Il porta monete blu
Written by paola on giugno 03, 2022
Nei piccoli paesi con poco traffico e tanta umanità, la prima cosa che si conquista è l’autonomia.
La mia profumava di pane.
“Vieni, che ti do i soldi.” Mamma non usava vezzeggiativi.
Era proibito entrare da soli in camera di mamma e papà, nel primo cassetto del comò antico c’erano i “documenti”. Oltre la maggiore età ne capii il significato.
L’armadio, in noce inquietante, si apriva trattenendo il fiato. Ad ante spalancate sembrava espellesse l’aria, come volesse ringraziare della luce che gli entrava dentro.
Nel ripiano in basso, le borse. In primavera si usa il blu, diceva sempre. Da adulta, non lo indossai per anni.
Una forma trapezoidale, blu notte con i profili rossi, il manico rosso, un enorme bottone in pelle bianca, la borsa si apriva sul suo grembo. Il porta monete era blu, era prezioso, comprato da Giannina, uno storico negozio di pelletteria di Padova.
Troppo piccola per prendere da sola l’ascensore, i cinque piani di scale risucchiavo due a due, fino ad arrivare all’androne principale; sapeva di pulito. La strada saliva leggermente, era storica di san pietrini, di colombi assonnati e signore con il carrellino a due ruote. Era così stretta, che le case tagliavano il calore del sole, costretto a geometrie diverse nel cammino del giorno.
Pesava non più di quaranta chili, capelli arsi dall’ossigenazione, corti, scomposti, occhi azzurri come il grembiule che portava. Una acquisita conoscenza di cosa fosse una malattia reumatica, mi fece capire di cosa probabilmente avessero sofferto le sue mani. La presa era salda, la pagnotta stava tra le dita come in una morsa ricurva su se stessa.
“Quattro rosette e non comprarti porcherie.” La mamma era severa.
Aprivo le due “G” dorate che custodivano le lire. Troppo bassa per allungare la mano, facevo il giro del bancone, salivo sulla pedana e consegnavo alla signora bionda cinquanta lire.
Lei mi guardava, sicuramente pensava che una bambina in gonna a pieghe blu, calzettoni blu, scarpe blu e camicina bianca sarebbe stata meglio a rotolarsi nel fieno in campagna con pantaloncini e maglietta. Mi riscattai anni dopo.
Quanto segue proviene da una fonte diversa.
(** X23.  Order of release.  In an acknowledged [AttachContainer] whose
    session dialled and returns, the attach socket is closed first, then
    [free] is called, then the RPC connection is closed; none of the three
    happens earlier in the call. *)
Theorem AttachContainer_release_order :
  forall env senv cfg conn err,
    Rpc.ack env = None ->
    Passthrough cfg = false ->
    env_dial senv = inl conn ->
    Rpc.result (Rpc.AttachContainer env senv cfg) = Some err ->
    exists before,
      Rpc.trace (Rpc.AttachContainer env senv cfg)
      = before
          ++ Rpc.EvSession EvClose :: map Rpc.EvSession (close_log conn)
          ++ [Rpc.EvFree; Rpc.EvRPCClose]
      /\ ~ In (Rpc.EvSession EvClose) before
      /\ ~ In Rpc.EvFree before
      /\ ~ In Rpc.EvRPCClose before.
Proof.
  intros env senv cfg conn err Hack Hp Hd.
  assert (Hunfold :
    Rpc.AttachContainer env senv cfg
    = ([Rpc.EvNewRPCConn; Rpc.EvBootstrap; Rpc.EvCall Rpc.CallAttachContainer;
        Rpc.EvStruct; Rpc.EvResponse]
         ++ map Rpc.EvSession (trace (attach senv cfg))
         ++ match result (attach senv cfg) with
            | Some _ => [Rpc.EvFree; Rpc.EvRPCClose]
            | None => []
            end,
       result (attach senv cfg))).
  { unfold Rpc.AttachContainer.
    unfold Rpc.ack, Rpc.newRPCConn, Rpc.Struct, Rpc.Response in *.
    destruct (Rpc.env_newRPCConn env) as [e1|]; [discriminate|].
    destruct (Rpc.env_Struct env) as [e2|]; [discriminate|].
    destruct (Rpc.env_Response env) as [e3|]; [discriminate|].
    unfold Rpc.lift, trace, result.
    destruct (attach senv cfg) as [t [r|]]; cbn;
      rewrite <- ?app_assoc, ?app_nil_r; reflexivity. }
  rewrite Hunfold. unfold Rpc.result, Rpc.trace. cbn [fst snd]. intros Hr.
  destruct (attach_trace_close_last _ _ _ _ Hp Hd Hr) as (b & Ht & Hb).
  rewrite Hr, Ht.
  exists ([Rpc.EvNewRPCConn; Rpc.EvBootstrap;
           Rpc.EvCall Rpc.CallAttachContainer; Rpc.EvStruct; Rpc.EvResponse]
            ++ map Rpc.EvSession b).
  split.
  - rewrite map_app. cbn [map]. rewrite <- !app_assoc. reflexivity.
  - assert (Hmap : forall e, In e (map Rpc.EvSession b) ->
                             exists s, e = Rpc.EvSession s /\ In s b).
    { intros e H. apply in_map_iff in H. destruct H as (s & <- & Hs). eauto. }
    repeat split; rewrite in_app_iff; intros [H|H];
      try (simpl in H; repeat (destruct H as [H|H]; try discriminate);
           contradiction);
      destruct (Hmap _ H) as (s & Hs & Hin); inversion Hs; subst;
      contradiction.
Qed.

(** X24.  A session without stdin.  When the dial succeeds, no hook fails,
    [AttachStdin] is off, [StopAfterStdinEOF] is off and a deliver flag is
    set, [attach] returns exactly what the demultiplexer returns on the
    reads of the transport, whichever goroutine the [select] finds ready
    first, and it returns if and only if the demultiplexer does. *)
Theorem attach_without_stdin :
  forall env cfg conn,
    Passthrough cfg = false ->
    env_dial env = inl conn ->
    ~ hook_fails (PreAttachFunc cfg) ->
    ~ hook_fails (PostAttachFunc cfg) ->
    AttachStdin (Streams cfg) = false ->
    StopAfterStdinEOF cfg = false ->
    output_enabled cfg = true ->
    result (attach env cfg)
    = snd (redirectResponseToOutputStreams cfg no_writes (conn_reads conn)).
Proof.
  intros env cfg conn Hp Hd Hpre Hpost Hin Hs Ho.
  rewrite (attach_dialled _ _ _ Hp Hd).
  rewrite (deferred_runs _ _ _ (close_socket_runs conn)).
  rewrite (attach_streams_trace _ _ _ Hp).
  assert (Hsd : snd (stdin_goroutine cfg conn) = Some None).
  { unfold stdin_goroutine. rewrite Hin. reflexivity. }
  rewrite Hsd. unfold output_goroutine.
  set (rse := snd (redirectResponseToOutputStreams cfg no_writes (conn_reads conn))).
  assert (Hrs : result (readStdio (env_first env) cfg conn rse (Some None)) = rse).
  { set (sd := @Some error None).
    assert (Esd : sd = Some None) by reflexivity. clearbody sd rse.
    generalize (env_first env). intros g.
    readStdio_cases cfg conn rse sd g;
      try discriminate; inversion Esd; subst; auto. }
  destruct (PreAttachFunc cfg) as [[e|]|];
    [exfalso; apply Hpre; exists e; reflexivity| |];
    (destruct (PostAttachFunc cfg) as [[e'|]|];
     [exfalso; apply Hpost; exists e'; reflexivity| |]);
    unfold result in *; cbn [fst snd]; exact Hrs.
Qed.

(** ** Instances *)

Lemma redirect_write_error_witness :
  redirectResponseToOutputStreams
    (output_config (Some (fails_with broken_pipe)) (Some accept) true true)
    no_writes (mkRead [x02; x61] (Some EOF) :: sample_output)
  = (record_write PStdout [x61] no_writes, Some (Some broken_pipe)).
Proof.
  apply (redirect_write_error
           (output_config (Some (fails_with broken_pipe)) (Some accept) true true)
           no_writes (mkRead [x02; x61] (Some EOF)) PStdout
           (fails_with broken_pipe) 1 broken_pipe sample_output).
  - exists x02, [x61]. split; [reflexivity|]. left. repeat split; reflexivity.
  - reflexivity.
Defined.

Lemma redirect_count_mismatch_witness :
  snd (iteration (output_config (Some accept) (Some over_reports) true true)
                 no_writes (mkRead [x03; x61] None))
  = Some ExitShortWrite
  <-> 2 <> len [x03; x61] - 1.
Proof.
  apply (redirect_count_mismatch
           (output_config (Some accept) (Some over_reports) true true)
           no_writes (mkRead [x03; x61] None) PStderr over_reports 2).
  - exists x03, [x61]. split; [reflexivity|]. right. repeat split; reflexivity.
  - reflexivity.
  - unfold in_int, two63, len. simpl. lia.
  - unfold in_int, two63. lia.
Defined.

Lemma read_loop_delivers_all_witness :
  read_loop (output_config (Some accept) (Some accept) true true)
            no_writes sample_output
  = (mkSinks [[x61]] [[x62]] [], Some ExitEOF).
Proof.
  apply (read_loop_delivers_all
           (output_config (Some accept) (Some accept) true true)
           accept accept sample_output no_writes).
  - reflexivity.
  - reflexivity.
  - intros sent p. reflexivity.
  - intros sent p. reflexivity.
  - unfold sample_output.
    repeat (apply Forall_cons || apply Forall_nil);
      unfold output_frame, has_tag, len, attachPacketBufSize; simpl;
      (split; [lia | auto]).
Defined.

Lemma read_loop_stops_reading_witness :
  read_loop (output_config (Some accept) (Some accept) true true) no_writes
            ([mkRead [x02; x61] (Some EOF)] ++ sample_output)
  = (mkSinks [[x61]] [] [], Some ExitEOF).
Proof.
  apply (read_loop_stops_reading
           (output_config (Some accept) (Some accept) true true)
           [mkRead [x02; x61] (Some EOF)] no_writes (mkSinks [[x61]] [] [])
           ExitEOF sample_output).
  reflexivity.
Defined.

Lemma read_loop_result_origin_witness :
  exists r, In r sample_output /\ rd_err r = Some EOF.
Proof.
  destruct (read_loop_result_origin
              (output_config (Some accept) (Some accept) true true)
              sample_output no_writes) as [Hnil _].
  apply Hnil. reflexivity.
Defined.

Lemma redirect_returns_witness :
  snd (redirectResponseToOutputStreams
         (output_config (Some accept) (Some accept) true true) no_writes
         (sample_output ++ [mkRead [x03; x63] None]))
  <> None
  /\ redirectResponseToOutputStreams
       (output_config (Some accept) (Some accept) true true) no_writes
       (sample_output ++ [mkRead [x03; x63] None])
     = (mkSinks [[x61]] [[x62]] [], Some None).
Proof.
  apply (redirect_returns
           (output_config (Some accept) (Some accept) true true)
           (sample_output ++ [mkRead [x03; x63] None]) no_writes).
  exists (mkRead [] (Some EOF)). split.
  - right. right. left. reflexivity.
  - discriminate.
Defined.

Lemma readStdio_output_case_witness :
  readStdio GoOutput (config0 true true true) (conn0 None)
            (Some (Some broken_pipe)) (Some None)
  = ([EvCloseWrite], Some (Some broken_pipe)).
Proof.
  apply (readStdio_output_case GoOutput (config0 true true true) (conn0 None)
           (Some (Some broken_pipe)) (Some None) (Some broken_pipe)).
  reflexivity.
Defined.

Lemma readStdio_result_origin_witness :
  @None goerr = None
  \/ Some (Some ErrShortWrite) = Some (@None goerr)
  \/ (@None goerr = Some ErrDetach
      /\ Some (Some broken_pipe) = Some (Some ErrDetach)).
Proof.
  apply (readStdio_result_origin GoStdin (config0 false false false)
           (conn0 None) (Some (Some ErrShortWrite))
           (Some (Some broken_pipe)) None).
  reflexivity.
Defined.

Lemma readStdio_race_independent_witness :
  result (readStdio GoOutput (config0 false true false)
                    (conn0 (Some broken_pipe))
                    (Some (Some ErrShortWrite)) (Some None))
  = Some (Some ErrShortWrite)
  /\ half_closes (readStdio GoOutput (config0 false true false)
                            (conn0 (Some broken_pipe))
                            (Some (Some ErrShortWrite)) (Some None)).
Proof.
  apply (readStdio_race_independent GoOutput (config0 false true false)
           (conn0 (Some broken_pipe)) (Some (Some ErrShortWrite)));
    reflexivity.
Defined.

Lemma attach_passthrough_witness :
  attach session_env (passthrough_config (Some None) (Some (Some broken_pipe)))
  = ([EvPreAttach], Some None).
Proof.
  apply (attach_passthrough session_env
           (passthrough_config (Some None) (Some (Some broken_pipe)))).
  reflexivity.
Defined.

Lemma attach_dial_failure_witness :
  attach (mkEnv (inr broken_pipe) GoStdin)
         (session_config (Some (Some ErrShortWrite)) None)
  = (attach_prologue (session_config (Some (Some ErrShortWrite)) None),
     Some (Some (errors_Wrapf broken_pipe
                   "failed to connect to container's attach socket"))).
Proof.
  apply (attach_dial_failure (mkEnv (inr broken_pipe) GoStdin)
           (session_config (Some (Some ErrShortWrite)) None) broken_pipe);
    reflexivity.
Defined.

Lemma attach_runs_session_witness :
  attach session_env (session_config (Some None) None)
  = ([EvDebugf "Attaching to container"; EvHandleResizing;
      EvDial "/run/attach.sock"; EvPreAttach; EvGo GoOutput; EvGo GoStdin;
      EvCloseWrite; EvRecvStdout;
      EvClose; EvErrorf "unable to close socket" broken_pipe],
     Some None).
Proof.
  apply (attach_runs_session session_env (session_config (Some None) None)
           session_conn).
  - reflexivity.
  - reflexivity.
  - intros [e H]. discriminate.
  - intros [e H]. discriminate.
Defined.

Lemma attach_pre_hook_failure_witness :
  attach session_env (session_config (Some (Some broken_pipe)) (Some None))
  = ([EvDebugf "Attaching to container"; EvHandleResizing;
      EvDial "/run/attach.sock"; EvPreAttach;
      EvClose; EvErrorf "unable to close socket" broken_pipe],
     Some (Some broken_pipe)).
Proof.
  apply (attach_pre_hook_failure session_env
           (session_config (Some (Some broken_pipe)) (Some None))
           session_conn broken_pipe);
    reflexivity.
Defined.

Lemma attach_post_hook_failure_witness :
  attach session_env (session_config None (Some (Some broken_pipe)))
  = ([EvDebugf "Attaching to container"; EvHandleResizing;
      EvDial "/run/attach.sock"; EvGo GoOutput; EvGo GoStdin; EvPostAttach;
      EvClose; EvErrorf "unable to close socket" broken_pipe],
     Some (Some broken_pipe)).
Proof.
  apply (attach_post_hook_failure session_env
           (session_config None (Some (Some broken_pipe)))
           session_conn broken_pipe).
  - reflexivity.
  - reflexivity.
  - intros [e H]. discriminate.
  - reflexivity.
Defined.

Lemma AttachContainer_not_acknowledged_witness :
  Rpc.AttachContainer rpc_struct_fails session_env (session_config None None)
  = ([Rpc.EvNewRPCConn; Rpc.EvBootstrap; Rpc.EvCall Rpc.CallAttachContainer;
      Rpc.EvStruct; Rpc.EvFree; Rpc.EvRPCClose],
     Some (Some broken_pipe)).
Proof.
  apply (AttachContainer_not_acknowledged rpc_struct_fails session_env
           (session_config None None) broken_pipe).
  reflexivity.
Defined.

Lemma AttachContainer_acknowledged_witness :
  Rpc.result (Rpc.AttachContainer rpc_ok session_env (session_config None None))
  = Some None.
Proof.
  rewrite (AttachContainer_acknowledged rpc_ok session_env
             (session_config None None) eq_refl).
  reflexivity.
Defined.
Dalla tasca del suo grembiule spuntava una barretta di cioccolata al latte, aveva violette stampate sull’incarto. Spuntava un sorriso ossigenato come i capelli, sincero.
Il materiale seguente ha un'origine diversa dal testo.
Lemma record_sale_rejected_witness :
  record_sale 0 10 "CASH" RefProducts shop_world
    = (Ok JNull,
       with_stdout (w_stdout shop_world ++ [refusal widget_fields 10])
         shop_world) /\
  forall line rest,
    w_stdin shop_world = line :: rest ->
    sell_block 0 10 shop_world
    = (Ok tt,
       with_stdout
         (w_stdout shop_world ++ [payment_prompt; refusal widget_fields 10])
         (with_stdin rest shop_world)).
Proof.
  apply (record_sale_rejected shop_world 0 widget_fields 10 5 "CASH"
           RefProducts); [reflexivity | reflexivity | right; lia].
Defined.

(* ================================================================== *)
(** ** What a line of input can change

    The interpreter only prints, reads lines, assigns two keys of
    [state] and sells.  A relation between worlds that all of these
    respect is respected by [parse_and_handle] and by the loop. *)

Create HintDb frame.

Section Frame.

Variable ratio : string -> string -> Q.
Variable R : world -> world -> Prop.

Hypothesis R_refl : forall w, R w w.
Hypothesis R_trans : forall a b c, R a b -> R b c -> R a c.
Hypothesis R_stdout : forall w l, R w (with_stdout l w).
Hypothesis R_stdin :
  forall w x r, w_stdin w = x :: r -> R w (with_stdin r w).
Hypothesis R_state :
  forall w s, products_raw s = products_raw (w_state w) -> R w (with_state s w).
Hypothesis R_sale :
  forall w p q pm r w',
    record_sale p q pm (sale_ref w) w = (r, w') -> R w w'.

Lemma respects_ret {A} (a : A) : respects R (ret a).
Proof. intros w r w' H; inversion H; auto. Qed.

Lemma respects_raise {A} (e : exn) : respects R (@raise A e).
Proof. intros w r w' H; inversion H; auto. Qed.

Lemma respects_lift {A} (x : result A) : respects R (lift x).
Proof. intros w r w' H; inversion H; auto. Qed.

Lemma respects_bind {A B} (m : M A) (f : A -> M B) :
  respects R m -> (forall a, respects R (f a)) -> respects R (bind m f).
Proof.
  intros Hm Hf w r w' H. unfold bind in H.
  destruct (m w) as [[a|e] w1] eqn:E.
  - eapply R_trans; [eapply Hm | eapply Hf]; eauto.
  - inversion H; subst. eapply Hm; eauto.
Qed.

Lemma respects_get_world : respects R get_world.
Proof. intros w r w' H; inversion H; auto. Qed.

Lemma respects_get_state : respects R get_state.
Proof. intros w r w' H; inversion H; auto. Qed.

Lemma respects_set_last_sales (v : json) : respects R (set_last_sales v).
Proof. intros w r w' H; inversion H; subst. now apply R_state. Qed.

Lemma respects_set_last_selected_product (p : option nat) :
  respects R (set_last_selected_product p).
Proof. intros w r w' H; inversion H; subst. now apply R_state. Qed.

Lemma respects_print (o : out) : respects R (print o).
Proof. intros w r w' H; inversion H; subst. apply R_stdout. Qed.

Lemma respects_input (p : string) : respects R (input p).
Proof.
  intros w r w' H. unfold input in H. cbn in H.
  destruct (w_stdin w) as [|x rest] eqn:E; inversion H; subst.
  - apply R_stdout.
  - eapply R_trans; [apply R_stdout|]. apply (R_stdin _ x). exact E.
Qed.

Lemma respects_load_json (p : path) (v : json) : respects R (load_json p v).
Proof. intros w r w' H; inversion H; auto. Qed.

#[local] Hint Resolve respects_ret respects_raise respects_lift
  respects_get_world respects_get_state respects_set_last_sales
  respects_set_last_selected_product
  respects_print respects_input respects_load_json : frame.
“Siediti sul muretto e mangiala, prima di tornare a casa.” Le volevo un bene grande, mi regalava dolcezza.
Il sacchetto del pane scricchiolava e saltellava con me, il ritorno era in discesa. Il sapore dolce in bocca si tratteneva fino al giardino che accoglieva la casa. Come consuetudine, mettevo il pane in ascensore, la tromba delle scale rimbalzava la mia voce fino al quinto piano.
“Tira su, mamma, il pane è dentro.” La macchina infernale che aveva corde d’acciaio al posto delle gambe risaliva piano.
Era il momento più bello: uscivo in giardino, raccoglievo margherite e stavo seduta sul muretto a sfogliarne i petali.
Mama o non m’ama, lo capii da grande.
Ci sono amori diversi, espressi ed inespressi. Celati o condivisi, difficili e teneri, attenti e compiacenti, fulminei o meditati.
Ci sono amori che hanno un tempo per essere capiti, un’immediatezza per essere fraintesi.
Però ci sono. Come un porta monete blu. Oggi custodisce euro.
Custodisce ricordi, i valori grandi.